Troy Bankhead, PhD
Assistant Professor
The primary research focus of my lab is the study of antigenic variation
in the Lyme disease spirochete, Borrelia burgdorferi. This
tick-borne pathogen causes persistent infections that can lead to chronic
neurologic, cardiovascular, and arthralgic manifestations in both humans and
animals. There is currently no available vaccine for preventing infection
in humans. B. burgdorferi can successfully evade the
host immune response due to a survival technique involving gene conversion
events at the
vls locus that lead to changes in the amino acid sequence of the VlsE
surface lipoprotein.
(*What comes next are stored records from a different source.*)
(* ===== verification/AgentLoopSpec.v ===== *)
(** What a run of an agent shows: the protocol of its events as a step relation, and
    that the loop follows it, under any interleaving of the tools. *)
From stdpp Require Import gmultiset.
From S2P Require Import Prelude JsBase JsFloat JsText Json JsonText JsonParse SessionTypes AiTypes AgentMessages Transcript AssistantFrames SerialQueue AgentLoop.

(** * The protocol *)

Inductive run_phase : Type := BeforeRun | BetweenTurns | InTurn | AfterRun.

(** What a watcher of the events knows: the message that is being shown, the calls
    that run, by their ids, and the messages that were shown. *)
Record Watch : Type := Watch_ {
  wt_phase : run_phase;
  wt_message : option AgentMessage;
  wt_tools : gmultiset jsstr;
  wt_shown : list AgentMessage;
}.

(** A result is for a call. *)
Definition answers (call : ToolCall) (r : ToolResultMessage) : Prop := tr_toolCallId r = tool_id call /\ tr_toolName r = tool_name call.

(** The results of a turn are for its calls, in their order: for none of them when
    the response failed, for all of them, as errors, when it was cut off, and else
    for the calls up to where the run was aborted; [complete] says that it was not. *)
Definition turn_answered (complete : Prop) (m : AssistantMessage) (results : list ToolResultMessage) : Prop :=
  match am_stopReason m with
  | StopError | StopAborted => results = []
  | StopLength => Forall2 answers (tool_calls m) results /\ Forall (fun r => tr_isError r = true) results
  | _ => Forall2 answers (take (length results) (tool_calls m)) results /\ (complete -> length results = length (tool_calls m))
  end.

Inductive shows (complete : Prop) : Watch -> AgentEvent -> Watch -> Prop :=
| shows_agent_start : shows complete (Watch_ BeforeRun None ∅ []) OnAgentStart (Watch_ BetweenTurns None ∅ [])
| shows_turn_start shown : shows complete (Watch_ BetweenTurns None ∅ shown) OnTurnStart (Watch_ InTurn None ∅ shown)
| shows_message_start m shown : shows complete (Watch_ InTurn None ∅ shown) (OnMessageStart m) (Watch_ InTurn (Some m) ∅ shown)
| shows_message_update m m' event shown :
    shows complete (Watch_ InTurn (Some (assistant_llm m)) ∅ shown) (OnMessageUpdate (assistant_llm m') event) (Watch_ InTurn (Some (assistant_llm m')) ∅ shown)
| shows_message_end m shown : shows complete (Watch_ InTurn (Some m) ∅ shown) (OnMessageEnd m) (Watch_ InTurn None ∅ (shown ++ [m]))
| shows_response_end m m' shown :
    shows complete (Watch_ InTurn (Some (assistant_llm m)) ∅ shown) (OnMessageEnd (assistant_llm m')) (Watch_ InTurn None ∅ (shown ++ [assistant_llm m']))
| shows_tool_start id name args tools shown :
    shows complete (Watch_ InTurn None tools shown) (OnToolStart id name args) (Watch_ InTurn None (tools ⊎ {[+ id +]}) shown)
| shows_tool_update id name args partial tools shown :
    id ∈ tools -> shows complete (Watch_ InTurn None tools shown) (OnToolUpdate id name args partial) (Watch_ InTurn None tools shown)
| shows_tool_end id name result isError tools shown :
    shows complete (Watch_ InTurn None (tools ⊎ {[+ id +]}) shown) (OnToolEnd id name result isError) (Watch_ InTurn None tools shown)
| shows_turn_end m results shown :
    turn_answered complete m results ->
    shows complete (Watch_ InTurn None ∅ (shown ++ assistant_llm m :: (result_llm <$> results))) (OnTurnEnd (assistant_llm m) results)
      (Watch_ BetweenTurns None ∅ (shown ++ assistant_llm m :: (result_llm <$> results)))
| shows_agent_end shown : shows complete (Watch_ BetweenTurns None ∅ shown) (OnAgentEnd shown) (Watch_ AfterRun None ∅ shown).

Definition unwatched : Watch := Watch_ BeforeRun None ∅ [].

(** From the start of a run on. *)
Inductive watched (complete : Prop) : list AgentEvent -> Watch -> Prop :=
| watched_none : watched complete [] unwatched
| watched_snoc events event x y : watched complete events x -> shows complete x event y -> watched complete (events ++ [event]) y.

#[export] Hint Constructors shows watched : s2r.

(** * Steps that are watched *)

Section Steps.
Context {Out E : Type}.
Variable sr : Surroundings Out E.
#[local] Abbreviation step := (SM (world Out) E).
#[local] Abbreviation turns := (job (world Out) E).

(** The run is never aborted. *)
Definition never_aborted : Prop := forall o, sr_aborted sr o = false.

#[local] Abbreviation sees w x := (watched never_aborted (wl_events w) x).

(** [m], watched from [x] on, ends watched in a state and with a result as told,
    unless it throws. *)
Definition runs {A} (m : step A) (x : Watch) (Q : A -> Watch -> Prop) : Prop :=
  forall w w' a, sees w x -> m w = (w', Ok a) -> exists y, sees w' y /\ Q a y.

(** Nothing is emitted. *)
Definition quiet {A} (m : step A) : Prop := forall w w' r, m w = (w', r) -> wl_events w' = wl_events w.

Lemma runs_mono {A} (m : step A) x (Q Q' : A -> Watch -> Prop) : runs m x Q -> (forall a y, Q a y -> Q' a y) -> runs m x Q'.
Proof. intros H HQ w w' a Hw Hm. destruct (H w w' a Hw Hm) as (y & Hy & Ha). eauto. Qed.

Lemma runs_ret {A} (a : A) x (Q : A -> Watch -> Prop) : Q a x -> runs (mret a) x Q.
Proof. intros HQ w w' b Hw [= <- <-]. eauto. Qed.

Lemma runs_bind {A B} (m : step A) (f : A -> step B) x Q : runs m x (fun a y => runs (f a) y Q) -> runs (m ≫= f) x Q.
Proof.
  intros H w w' b Hw Hm. apply sm_bind_Ok in Hm as (w1 & a & Hm & Hf). destruct (H w w1 a Hw Hm) as (y & Hy & Ha). by apply (Ha w1 w' b).
Qed.

Lemma runs_quiet {A} (m : step A) x (Q : A -> Watch -> Prop) : quiet m -> (forall a, Q a x) -> runs m x Q.
Proof. intros Hq HQ w w' a Hw Hm. exists x. split; [by rewrite (Hq w w' _ Hm)|done]. Qed.

Lemma runs_gets {A} (f : world Out -> A) x (Q : A -> Watch -> Prop) : (forall w, Q (f w) x) -> runs (gets f) x Q.
Proof. intros HQ w w' a Hw [= <- <-]. eauto. Qed.

Lemma runs_emit event x y Q : shows never_aborted x event y -> Q tt y -> runs (emit sr event) x Q.
Proof.
  intros Hs HQ w w' [] Hw. unfold emit. destruct (sr_emit sr event (wl_outside w)) as [o r]. intros [= <- _]. exists y. split; [|done].
  by eapply watched_snoc.
Qed.

Lemma quiet_outside {A} (m : SM Out E A) : quiet (outside m).
Proof. intros w w' r. unfold outside. destruct (m (wl_outside w)). by intros [= <- _]. Qed.

Lemma quiet_ret {A} (a : A) : quiet (mret a).
Proof. intros w w' r [= <- _]. done. Qed.

Lemma quiet_gets {A} (f : world Out -> A) : quiet (gets f).
Proof. intros w w' r [= <- _]. done. Qed.

Lemma quiet_reads {A} (f : world Out -> result E A) : quiet (reads_state f).
Proof. intros w w' r [= <- _]. done. Qed.

Lemma quiet_bind {A B} (m : step A) (f : A -> step B) : quiet m -> (forall a, quiet (f a)) -> quiet (m ≫= f).
Proof.
  intros Hm Hf w w' r. unfold mbind, sm_bind. destruct (m w) as [w1 [a|e]] eqn:E1; intros H.
  - rewrite (Hf a w1 w' r H). by eapply Hm.
  - injection H as <- _. by eapply Hm.
Qed.

Lemma quiet_catching {A} (m : step A) handler : quiet m -> quiet (catching m handler).
Proof. intros Hm w w' r. unfold catching. destruct (m w) as [w1 r1] eqn:E1. intros [= <- _]. by eapply Hm. Qed.

Lemma quiet_hook {A B} (hook : option (A -> SM Out E (option B))) x : quiet (call_hook hook x).
Proof. destruct hook; [apply quiet_outside|apply quiet_ret]. Qed.

Lemma quiet_poll queue : quiet (poll (E := E) queue).
Proof. destruct queue; [apply quiet_outside|apply quiet_ret]. Qed.

Lemma quiet_prepare context m call config : quiet (prepareToolCall sr context m call config).
Proof.
  unfold prepareToolCall. destruct (find_tool context (tool_name call)) as [tool|]; [|apply quiet_ret]. apply quiet_catching.
  apply quiet_bind; [unfold prepareToolCallArguments; destruct (at_prepareArguments tool); [apply quiet_bind; [apply quiet_outside|intros; apply quiet_ret]|apply quiet_ret]|].
  intros prepared. apply quiet_bind; [apply quiet_reads|]. intros args. apply quiet_bind; [apply quiet_hook|]. intros before.
  apply quiet_bind; [apply quiet_gets|]. intros []; [apply quiet_ret|]. destruct before as [r|]; [destruct (default false _)|]; apply quiet_ret.
Qed.

Lemma quiet_finalize context m call args executed config : quiet (finalizeExecutedToolCall sr context m call args executed config).
Proof.
  unfold finalizeExecutedToolCall. destruct executed as [result isError]. destruct (cf_afterToolCall config); [|apply quiet_ret].
  apply quiet_catching, quiet_bind; [apply quiet_outside|]. intros; apply quiet_ret.
Qed.

Lemma finalize_call context m call args executed config w w' f :
  finalizeExecutedToolCall sr context m call args executed config w = (w', Ok f) -> fi_toolCall f = call.
Proof.
  unfold finalizeExecutedToolCall. destruct executed as [result isError]. destruct (cf_afterToolCall config) as [after|]; [|by intros [= _ <-]].
  unfold catching. match goal with |- context [let '(_, _) := ?x in _] => destruct x as [w1 [f1|e]] eqn:E1 end; intros [= _ <-]; [|done]. apply sm_bind_Ok in E1 as (w2 & a & _ & E2).
  destruct a; by injection E2 as _ <-.
Qed.

(** * Tools while they run

    A job for a call owes the end of it: its turns report what they like, the last
    one tells the end, or it fails. *)

Inductive owes (call : ToolCall) : turns Finalized -> Prop :=
| owes_turn next :
    (forall w w' j tools shown, sees w (Watch_ InTurn None (tools ⊎ {[+ tool_id call +]}) shown) -> next w = (w', j) ->
      (owes call j /\ sees w' (Watch_ InTurn None (tools ⊎ {[+ tool_id call +]}) shown)) \/
      (exists f, j = Done (Ok f) /\ fi_toolCall f = call /\ sees w' (Watch_ InTurn None tools shown)) \/
      (exists e, j = Done (Err e))) ->
    owes call (Turn next).

(** The same for a job that runs within a call: it tells no end. *)
Inductive stays {A} (call : ToolCall) (Q : A -> Prop) : turns A -> Prop :=
| stays_done r : (forall a, r = Ok a -> Q a) -> stays call Q (Done r)
| stays_turn next :
    (forall w w' j tools shown, sees w (Watch_ InTurn None (tools ⊎ {[+ tool_id call +]}) shown) -> next w = (w', j) ->
      stays call Q j /\ sees w' (Watch_ InTurn None (tools ⊎ {[+ tool_id call +]}) shown)) ->
    stays call Q (Turn next).

Lemma emit_updates_watched call partials rejected w w' rejected' tools shown :
  tool_id call ∈ tools -> sees w (Watch_ InTurn None tools shown) -> emit_updates sr call partials rejected w = (w', rejected') ->
  sees w' (Watch_ InTurn None tools shown).
Proof.
  intros Hin. revert w rejected. induction partials as [|partial partials IH]; intros w rejected Hw; cbn; [by intros [= <- _]|].
  unfold emit. destruct (sr_emit sr _ (wl_outside w)) as [o r]. apply IH. cbn. eapply watched_snoc; [exact Hw|]. by apply shows_tool_update.
Qed.

Lemma run_tool_stays call rejected t : stays call (fun _ => True) (run_tool sr call rejected t).
Proof.
  revert rejected. induction t as [r|next IH] using tool_turns; intros rejected; cbn; [destruct rejected; by apply stays_done|]. apply stays_turn. intros w w' j tools shown Hw.
  destruct (next (wl_outside w)) as [[o partials] t'] eqn:En. destruct (emit_updates sr call partials rejected _) as [w1 rejected'] eqn:Eu. intros [= <- <-].
  split.
  - specialize (IH (wl_outside w) rejected'). rewrite En in IH. exact IH.
  - eapply emit_updates_watched; [| |exact Eu]; [multiset_solver|exact Hw].
Qed.

Lemma stays_bind {A B} call (j : turns A) (f : result E A -> turns B) (P : A -> Prop) (Q : B -> Prop) :
  stays call P j -> (forall r, (forall a, r = Ok a -> P a) -> stays call Q (f r)) -> stays call Q (bind_job j f).
Proof.
  intros Hj Hf. revert Hj. induction j as [r|next IH] using job_turns; intros Hj; inversion Hj as [r' Hr|next' Hn]; subst; cbn; [by apply Hf|].
  apply stays_turn. intros w w' j tools shown Hw. destruct (next w) as [w1 j1] eqn:En. intros [= <- <-].
  destruct (Hn w w1 j1 tools shown Hw En) as [Hs Hw1]. split; [|done]. specialize (IH w). rewrite En in IH. by apply IH.
Qed.

Lemma stays_one_turn {A} call (m : step A) (Q : A -> Prop) : quiet m -> (forall w w' a, m w = (w', Ok a) -> Q a) -> stays call Q (one_turn m).
Proof.
  intros Hq HQ. apply stays_turn. intros w w' j tools shown Hw. destruct (m w) as [w1 r] eqn:Em. intros [= <- <-]. split.
  - apply stays_done. intros a ->. by eapply HQ.
  - by rewrite (Hq w w1 r Em).
Qed.

Lemma run_prepared_stays context m call config tool args : stays call (fun f => fi_toolCall f = call) (run_prepared sr context m call config tool args).
Proof.
  unfold run_prepared. eapply stays_bind; [apply run_tool_stays|]. intros [executed|e] _; [|by apply stays_done].
  apply stays_one_turn; [apply quiet_finalize|]. intros w w' f. apply finalize_call.
Qed.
The vls
repertoire associated with mammalian immunoglobulin genes. Interestingly,
antigenic variation in B. burgdorferi only occurs during animal
infections, and not when the organism is grown in culture. Thus, it appears
that mammalian host factor(s) are required to turn on the antigenic
switching process. Antigenic variation has important implications in the
development of vaccines against B. burgdorferi
and other Borrelia species. A recent breakthrough involving the
generation of vls
knockout clone of B. Burgdorferi has now made it possible for us to
experimentally examine the mechanistic details of vls
recombination. Moreover, new insights into the workings of vlsE
recombination have provided us clues to putative genetic elements that may
play mechanistic roles in this process. Our long-term goal is to identify
the Borrelia protein(s) responsible for antigenic variation of
vlsE, as well as the mammalian host factor(s) involved in turning on
vlsE switching.
Other research interests include identifying virulence factors of B.
burgdorferi involved in pathogenesis, as well as factors involved in
spirochete adaptation to both the host animal and tick vector.